I think you are exactly right here. When I discovered that the idea of essentials and non-essentials was not biblical, I struggled with how to handle that. I couldn't see immediately cutting everybody off who disagreed as the answer, but yet I didn't know how to defend that biblically. I knew I would have had to separate from myself of two years prior.

I think a key passage to understanding this is Philippians 3:12-16. It seems that a key to our patience and unity is the direction that a person is heading doctrinally and spiritually. If somebody is pressing toward the mark as Paul was, they might not have yet attained to what Paul has, but they are heading in the same direction. Those who are pressing toward the mark, but otherwise-minded, will have the truth revealed to them in time. But v. 16 makes it clear that unity is based on the truth.

What do you think about this, Kent? Do you think Phil. 3 is a key passage on this subject?


Mat Dvorachek

Lance Ketchum said...

The great failure of many people who do practice separation is that they fail to tell the person(s) from which they separate why they are doing so. They tell everyone else, but not the person from which they separate.

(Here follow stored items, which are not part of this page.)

(* ===== verification/DpifExec.v ===== *)
(** Packets that the daemon sends ([dpif_dpdk_execute] of [lib/dpif-dpdk.c]): the
    packet and its actions reach the datapath, which executes them. *)
From stdpp Require Import gmap gmultiset.
From S2P Require Import Prelude Stats Dpdk Flow Vport VportInit VportProps Action Datapath DatapathProps Ofpbuf.
From S2P Require Import Packets Netlink OdpUtil OdpProps DpdkLink Dpif DpifKey DpifProps DpifUpcall.

Section Execute.
Context {ring dev drv hash : Type} `{Ring : RteRing ring} `{!RteRingLaws ring} `{Mb : RteMbuf} `{!RteMbufLaws}
  `{Drv : Drivers drv} `{!DriversLaws drv} `{Vh : VhostDev dev} `{!VhostLaws dev}
  `{Hash : RteHash flow_key hash} `{!RteHashLaws flow_key hash MAX_FLOWS}.

Notation sw := (vst ring dev drv).
Notation dpt := (dp ring dev drv hash).
Implicit Type d : dpt.

Lemma set_buf_owns m a c c' Y : owns m Y -> bufs m !! a = Some c -> zlen c' = zlen c -> owns (set_buf a c' m) Y.
Proof.
  intros [Hwf Ho] Hc Hz. split; [|exact Ho]. intros q b Hb. destruct (Hwf q b Hb) as (cb & Hcb & Hr). cbn.
  destruct (decide (buf_addr b = a)) as [Heq|Hne]; [rewrite Heq in *|].
  - rewrite lookup_insert_eq. exists c'. rewrite Hc in Hcb. injection Hcb as <-. by rewrite Hz.
  - rewrite lookup_insert_ne by done. by exists cb.
Qed.

(** The header of buffer [b] with a message and a packet of [n] bytes. *)
Definition filled (n : Z) (b : rte_mbuf) : rte_mbuf :=
  Mbuf (buf_addr b) (pkt_data b) (sizeof_dpdk_message + n) (sizeof_dpdk_message + n).

(** The buffer has room for a message and the packet, and around the packet for
    [U] tags more and [D] tags less. *)
Definition packet_room (U D : Z) (m : mem) (p : Z) (packet : list Z) : Prop :=
  forall b c, mbufs m !! p = Some b -> bufs m !! buf_addr b = Some c -> frame_ok U D (adjusted (filled (zlen packet) b)) c.

Lemma fill_packet_ok tid request packet p d b c U D :
  m_type request = PACKET_CMD_FAMILY -> mbufs (vmem (d_sw d)) !! p = Some b -> bufs (vmem (d_sw d)) !! buf_addr b = Some c ->
  0 <= pkt_data b -> frame_ok U D (adjusted (filled (zlen packet) b)) c ->
  exists c', store_bytes c (pkt_data b + sizeof_dpdk_message) packet = Ok c' /\
    fill_mbuf tid (m_type request) request (Some packet) p d =
      Ok (true, set_sw (set_vmem (set_mbuf p (filled (zlen packet) b) (set_buf (buf_addr b) c' (vmem (d_sw d)))) (d_sw d))
                  (set_requests (<[p := request]> (d_requests d)) d)).
Proof.
  intros Hty Hb Hc Hpos (Hbytes & Hzc & _ & Hup & _ & Hlen & Hend & _). unfold adjusted, filled in *. cbn [data_len pkt_len pkt_data buf_addr] in *.
  pose proof (zlen_nonneg packet). assert (sizeof_dpdk_message = 872) as Hsz by done. rewrite Hsz in *.
  destruct (store_bytes_ok c (pkt_data b + 872) packet) as [c' Ec]; [lia|lia|]. exists c'. split; [done|].
  unfold fill_mbuf, mbuf_at, buf_at. rewrite Hb. bind. rewrite Hc. bind. rewrite Hsz, Hty.
  rewrite (proj2 (Z.ltb_ge _ _)) by lia. change (PACKET_CMD_FAMILY =? PACKET_CMD_FAMILY) with true.
  change (PACKET_CMD_FAMILY =? FLOW_CMD_FAMILY) with false. change (PACKET_CMD_FAMILY =? VPORT_CMD_FAMILY) with false. cbv iota.
  assert (u16 (zlen c) = zlen c) as -> by (apply wrap_small; unfold is_u; lia).
  rewrite u64_small by lia. rewrite (proj2 (Z.leb_le _ _)) by lia. rewrite Ec. bind.
  assert (u16 (872 + zlen packet) = 872 + zlen packet) as -> by (apply wrap_small; unfold is_u; lia). done.
Qed.

(** The state after the packet was sent. *)
Definition after_packet (r1 r2 : ring) (m : mem) (p : Z) (request : dpdk_message) d : dpt :=
  set_message_ring r2 (set_sw (set_vmem m (d_sw d)) (set_requests (<[p := request]> (d_requests d)) (set_alloc_ring r1 d))).

Lemma send_packet_request_ok (others : dpt -> res dpt) n lcore fuel tid request packet d X p ps U D :
  dpinv n lcore d X -> m_type request = PACKET_CMD_FAMILY -> bytes packet ->
  ring_objs (vswitchd_alloc_ring d) = p :: ps -> packet_room U D (vmem (d_sw d)) p packet ->
  ring_objs (vswitchd_message_ring d) = [] -> 1 <= ring_cap (vswitchd_message_ring d) ->
  exists r1 r2 m b c, dpdk_link_send others (S fuel) tid request (Some packet) d = Ok (0, after_packet r1 r2 m p request d) /\
    ring_objs r2 = [p] /\ mbufs m !! p = Some b /\ bufs m !! buf_addr b = Some c /\ 0 <= pkt_data b /\
    frame_ok U D (adjusted b) c /\ packet_bytes (adjusted b) c = packet /\
    dpinv n lcore (after_packet r1 r2 m p request d) X.
Proof.
  intros Hp Hty Hbp Ha Hroom Hm Hcap. unfold dpdk_link_send, dpdk_link_send_bulk.
  change (zlen [(request, Some packet)]) with 1. change (LINK_BURST_SIZE <? 1) with false. cbv iota.
  unfold alloc_mbufs. cbn [spin]. destruct (dequeue_one _ _ _ Ha) as (r1 & -> & Ho1 & _). cbv beta iota. change (0 =? 0) with true. cbv iota. bind.
  destruct (owns_live (vmem (d_sw d)) _ p (proj2 (proj1 Hp))) as [b Hb].
  { unfold rings_objs. rewrite Ha, M_cons. clear. multiset_solver. }
  destruct (proj1 (proj2 (proj1 Hp)) p b Hb) as (c & Hc & Hpos & _ & _). specialize (Hroom b c Hb Hc).
  cbn [zip zip_with fill_mbufs].
  destruct (fill_packet_ok tid request packet p (set_alloc_ring r1 d) b c U D Hty Hb Hc Hpos Hroom) as (c' & Ec & ->). bind. bind. cbn [negb].
  set (b1 := filled (zlen packet) b) in *. set (m := set_mbuf p b1 _).
  match goal with |- context [rte_ring_enqueue_bulk [p] ?r] => change r with (vswitchd_message_ring d) end.
  destruct (rte_ring_enqueue_bulk [p] (vswitchd_message_ring d)) as [ret r2] eqn:Er2.
  destruct (ring_enqueue_bulk_spec _ _ _ _ Er2) as [_ Hr2]. rewrite Hm in Hr2. rewrite (proj2 (Z.leb_le _ _)) in Hr2 by done.
  destruct Hr2 as [Hret Ho2]. exists r1, r2, m, b1, c'. split; [by destruct Hret as [->| ->]|]. split; [done|].
  split; [apply lookup_insert_eq|]. split; [apply lookup_insert_eq|]. split; [done|].
  pose proof (store_bytes_zlen _ _ _ _ Ec) as Hzc'.
  split; [|split].
  - destruct Hroom as (Hcb & Hrest). split; [eapply store_bytes_bytes; [exact Hcb|exact Hbp|exact Ec]|]. by rewrite Hzc'.
  - pose proof (load_store_same _ _ _ _ Ec) as Hld. apply load_bytes_Ok in Hld as (_ & _ & _ & Hld). unfold packet_bytes, adjusted, b1, filled.
    cbn [data_len pkt_data]. by rewrite Z.add_simpl_l.
  - destruct Hroom as (_ & _ & _ & _ & _ & Hlen & Hend & _). unfold adjusted, b1, filled in Hlen, Hend. cbn [pkt_data pkt_len] in Hlen, Hend.
    eapply (pinv_set_vmem n lcore _ (d_sw d) (rings_objs d ⊎ X)); [exact Hp|]. intros Ho.
    eapply owns_eq; [|]. 1: eapply (set_mbuf_owns _ p b c'); [eapply (set_buf_owns _ (buf_addr b) c c'); [exact Ho|done|done]|done|apply lookup_insert_eq|done|done|..].
    3: unfold rings_objs; cbn; rewrite Ha, Hm, Ho1, Ho2, !M_cons, M_nil; clear; multiset_solver.
    all: cbn; assert (sizeof_dpdk_message = 872) as Hsz by done; rewrite Hsz in *; lia.
Qed.

(** ** Serving the packet *)

Lemma free_ring_ok n lcore d X :
  dpinv n lcore d X ->
  let '(fs, r) := rte_ring_dequeue_burst PKT_BURST_SIZE (vswitchd_free_ring d) in
  exists m, st_free_all fs (d_sw (set_free_ring r d)) = Ok (set_vmem m (d_sw d)) /\
    dpinv n lcore (set_sw (set_vmem m (d_sw d)) (set_free_ring r d)) X.
Proof.
  intros [[Hwf Ho] Hs]. destruct (rte_ring_dequeue_burst PKT_BURST_SIZE (vswitchd_free_ring d)) as [fs r] eqn:Er.
  destruct (ring_dequeue_burst_spec PKT_BURST_SIZE _ _ _ ltac:(done) Er) as (_ & Hfs & Hro).
  assert (M (ring_objs (vswitchd_free_ring d)) = M fs ⊎ M (ring_objs r)) as Hsplit by (by rewrite Hfs, Hro, <- M_app, take_drop).
  destruct (st_free_all_ok n lcore fs (d_sw d) (owned (d_sw d) ⊎ (rings_objs (set_free_ring r d) ⊎ X)) Hwf) as (m & E & Hwf' & Ho' & _).
  { eapply owns_eq; [exact Ho|]. unfold rings_objs. simpl. rewrite Hsplit. clear. multiset_solver. }
  exists m. split; [exact E|]. split; [done|]. intros k. specialize (Hs k). by destruct k.
Qed.

Lemma serve_packet_ok n lcore c d X p b buf request U D :
  dpinv n lcore d X -> ring_objs (vswitchd_message_ring d) = [p] -> d_requests d !! p = Some request ->
  m_type request = PACKET_CMD_FAMILY -> actions_ok U D (packet_msg request) ->
  mbufs (vmem (d_sw d)) !! p = Some b -> bufs (vmem (d_sw d)) !! buf_addr b = Some buf -> 0 <= pkt_data b ->
  frame_ok U D (adjusted b) buf ->
  exists d' s1 s2, serve_requests c lcore d = Ok d' /\ dpinv n lcore d' X /\ d_flows d' = d_flows d /\
    same_sw (d_sw d) s1 /\ mbufs (vmem s1) !! p = Some (adjusted b) /\ bufs (vmem s1) = bufs (vmem (d_sw d)) /\
    action_execute lcore (Some (packet_msg request)) (Some p) s1 = Ok (0, s2) /\ same_sw s2 (d_sw d').
Proof.
  intros Hp Hm Hreq Hty (Hz & Hw & Hh & Hu & Hdn) Hb Hc H0 Hf. unfold serve_requests.
  destruct (rte_ring_dequeue_burst PKT_BURST_SIZE (vswitchd_message_ring d)) as [ps r] eqn:Er.
  destruct (ring_dequeue_burst_spec PKT_BURST_SIZE _ _ _ ltac:(done) Er) as (_ & Hps & Hro). rewrite Hm in Hps, Hro. simpl in Hps, Hro. subst ps.
  set (d1 := set_message_ring r d).
  assert (dpinv n lcore d1 ({[+ p +]} ⊎ X)) as Hp1.
  { eapply pinv_eq; [exact Hp|]. unfold rings_objs, d1. simpl. rewrite Hm, Hro, M_cons, M_nil. clear. multiset_solver. }
  destruct (inc_vswitchd_ok n lcore C_rx (zlen [p]) d1 _ Hp1) as (x & -> & Hp2). bind.
  set (d2 := set_sw (set_vstats x (d_sw d1)) d1) in *. cbn [handle_cmds]. unfold handle_vswitchd_cmd, mbuf_at.
  change (vmem (d_sw d2)) with (vmem (d_sw d)). rewrite Hb. bind. change (d_requests d2) with (d_requests d). rewrite Hreq. bind. rewrite Hty.
  change (PACKET_CMD_FAMILY =? VPORT_CMD_FAMILY) with false. change (PACKET_CMD_FAMILY =? FLOW_CMD_FAMILY) with false.
  change (PACKET_CMD_FAMILY =? PACKET_CMD_FAMILY) with true. cbv iota.
  pose proof Hf as (_ & Hzc & Hdl & Hup & HD & Hlen & He & _). unfold adjusted in Hdl, Hup, Hlen, He. cbn [data_len pkt_len pkt_data] in *.
  assert (sizeof_dpdk_message = 872) as Hsz by done.
  rewrite (adj_spec _ p b) by (done || lia). rewrite (proj2 (Z.leb_le _ _)) by lia.
  assert (Mbuf (buf_addr b) (pkt_data b + sizeof_dpdk_message) (u16 (data_len b - sizeof_dpdk_message))
            (u32 (pkt_len b - sizeof_dpdk_message)) = adjusted b) as ->.
  { unfold adjusted, u16, u32. rewrite !wrap_small by (unfold is_u; lia). done. }
  destruct (dpinv_set_mbuf n lcore p b buf (adjusted b) d2 X Hp2 Hb Hc) as [Hp3 _]; try done; [cbn; lia..|].
  set (d3 := set_sw _ d2) in *. unfold handle_packet_cmd.
  destruct (action_execute_ok n lcore (packet_msg request) p (d_sw d3) (rings_objs d3 ⊎ X)) as (s2 & E2 & Hp4 & _ & _); try done.
  { eapply pinv_eq; [exact Hp3|]. clear. multiset_solver. }
  { exists (adjusted b), buf. split; [by simpl; rewrite lookup_insert_eq|]. split; [done|].
    pose proof (total_nonneg pushes (visited (packet_msg request)) pushes_nonneg). pose proof (total_nonneg pops (visited (packet_msg request)) pops_nonneg).
    eapply frame_ok_weaken; [exact Hf|lia|lia]. }
  rewrite E2. bind. bind. set (d4 := set_sw s2 d3). bind.
  pose proof (free_ring_ok n lcore d4 X Hp4) as Hfr. destruct (rte_ring_dequeue_burst PKT_BURST_SIZE (vswitchd_free_ring d4)) as [fs r5].
  destruct Hfr as (m5 & -> & Hp5). bind. eexists _, (d_sw d3), s2. split; [done|]. split; [exact Hp5|]. split; [done|].
  split; [by eexists _, _|]. split; [apply lookup_insert_eq|]. split; [done|]. split; [done|]. apply same_sw_mem.
Qed.

(** ** Properties *)

(** C17: Executing a packet for the daemon, across both processes: the packet
    reaches the datapath byte for byte, the datapath executes exactly the
    given actions on it, the flows stay as they are and every buffer is
    accounted for. It is given that the ring of requests is empty, that an
    empty buffer is at hand with room for the packet and for the headers the
    actions add or remove, and that there are fewer than 48 well-formed
    actions which give the packet away at the end. *)
Theorem execute_correct n lcore c fuel tid views uninit packet l d X p ps U D :
  dpinv n lcore d X -> ring_objs (vswitchd_message_ring d) = [] -> 1 <= ring_cap (vswitchd_message_ring d) ->
  ring_objs (vswitchd_alloc_ring d) = p :: ps -> bytes packet -> packet_room U D (vmem (d_sw d)) p packet ->
  Forall action_typed l -> zlen l < MAX_ACTIONS -> zlen uninit = MAX_ACTIONS ->
  let acts := l ++ ACTION_NULL :: drop (S (length l)) uninit in
  let abytes := attrs (map action_attr l) in
  actions_ok U D acts ->
  exists d1 d2 s1 s2 b buf,
    dpif_dpdk_execute (serve_requests c lcore) (S fuel) tid views uninit (Execute (Some packet) (Some abytes) (zlen abytes)) d = Ok (0, d1) /\
    serve_requests c lcore d1 = Ok d2 /\
    same_sw (d_sw d) s1 /\ mbufs (vmem s1) !! p = Some b /\ bufs (vmem s1) !! buf_addr b = Some buf /\ packet_bytes b buf = packet /\
    action_execute lcore (Some acts) (Some p) s1 = Ok (0, s2) /\ visited acts = l /\
    same_sw s2 (d_sw d2) /\ d_flows d2 = d_flows d /\ dpinv n lcore d2 X.
Proof.
  intros Hp Hm Hcap Ha Hbp Hroom Hl Hll Hun acts abytes Hacts. unfold dpif_dpdk_execute. cbn [ex_packet ex_actions ex_actions_len].
  pose proof (create_actions_ok l uninit [] Hl Hll Hun) as Ea. rewrite app_nil_r in Ea. fold abytes acts in Ea. rewrite Ea. bind.
  destruct (send_packet_request_ok (serve_requests c lcore) n lcore fuel tid (packet_request views acts) packet d X p ps U D)
    as (r1 & r2 & m & b & buf & -> & Ho2 & Hb & Hc & H0 & Hf & Hpk & Hp1); [done..|].
  set (d1 := after_packet r1 r2 m p (packet_request views acts) d) in *.
  destruct (serve_packet_ok n lcore c d1 X p b buf (packet_request views acts) U D Hp1 Ho2) as (d2 & s1 & s2 & E2 & Hp2 & Hfl & Hs1 & Hb1 & Hbufs & Ex & Hs2); try done.
  { apply lookup_insert_eq. }
  exists d1, d2, s1, s2, (adjusted b), buf. split; [done|]. split; [done|]. split; [exact (same_sw_trans _ _ _ (same_sw_mem m (d_sw d)) Hs1)|].
  split; [done|]. split; [by rewrite Hbufs|]. split; [done|]. split; [done|]. split; [by apply visited_ended|]. done.
Qed.
End Execute.

(** ** Examples *)

Lemma wit_packet_room : packet_room 1 1 wit_mem 2 wit_packet.
Proof.
  intros b c Hb Hc. vm_compute in Hb. injection Hb as <-. vm_compute in Hc. injection Hc as <-. split; [by apply bytes_bool|]. by vm_compute.
Qed.

Definition wit_out : list action := [ACTION_POP_VLAN; ACTION_OUTPUT 1].

Lemma execute_correct_witness :
  exists d1 d2 s1 s2 b buf,
    dpif_dpdk_execute (serve_requests sample_clock 0) 1 5 wit_views null_actions
      (Execute (Some wit_packet) (Some (attrs (map action_attr wit_out))) (zlen (attrs (map action_attr wit_out)))) (wit_dp sample_table) = Ok (0, d1) /\
    serve_requests sample_clock 0 d1 = Ok d2 /\ mbufs (vmem s1) !! 2 = Some b /\ packet_bytes b buf = wit_packet /\
    action_execute 0 (Some (wit_out ++ replicate 46 ACTION_NULL)) (Some 2) s1 = Ok (0, s2) /\ same_sw s2 (d_sw d2).
Proof.
  destruct (execute_correct 4 0 sample_clock 0 5 wit_views null_actions wit_packet wit_out (wit_dp sample_table) ({[+ 1 +]} ⊎ ∅) 2 [] 1 1)
    as (d1 & d2 & s1 & s2 & b & buf & E1 & E2 & _ & Hb & _ & Hpk & Ex & _ & Hs & _).
  - apply wit_dpinv.
  - reflexivity.
  - vm_compute; discriminate.
  - reflexivity.
  - by apply bytes_bool.
  - apply wit_packet_room.
  - repeat (apply list.Forall_cons; split; [by vm_compute|]). by apply list.Forall_nil.
  - reflexivity.
  - reflexivity.
  - split; [reflexivity|]. split; [repeat constructor; done|]. split; [|by vm_compute].
    right. right. exists [ACTION_POP_VLAN], 1. split; reflexivity.
  - exists d1, d2, s1, s2, b, buf. split; [exact E1|]. split; [exact E2|]. split; [exact Hb|]. split; [exact Hpk|]. split; [exact Ex|exact Hs].
Defined.

(** The room is computed without the 64 bytes of headroom: a packet of 100 bytes
    is accepted for a buffer of 1024 and stored beyond its end. *)
Example packet_beyond_buffer :
  dpif_dpdk_execute (serve_requests sample_clock 0) 1 5 wit_views null_actions
    (Execute (Some (replicate 100 0)) (Some (attrs (map action_attr wit_out))) (zlen (attrs (map action_attr wit_out)))) (wit_dp sample_table) =
  Err OutOfBounds.
Proof. vm_compute. reflexivity. Qed.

That kind of stuff is just character assassination and serves no godly purpose other then some kind of self-righteous aggrandizing.

Kent Brandenburg said...



Kent Brandenburg said...


I think there is something to direction versus perfection. I think we're speaking of someone we're already in fellowship with though, not starting something up with someone else. I think Philip 3 is fine there though.

Kent Brandenburg said...


I see what you're describing in fundamentalism, where you've got to read body language or at least the tea leaves. I call it "cold shoulder," or "cold shoulder separation." It isn't really separation though.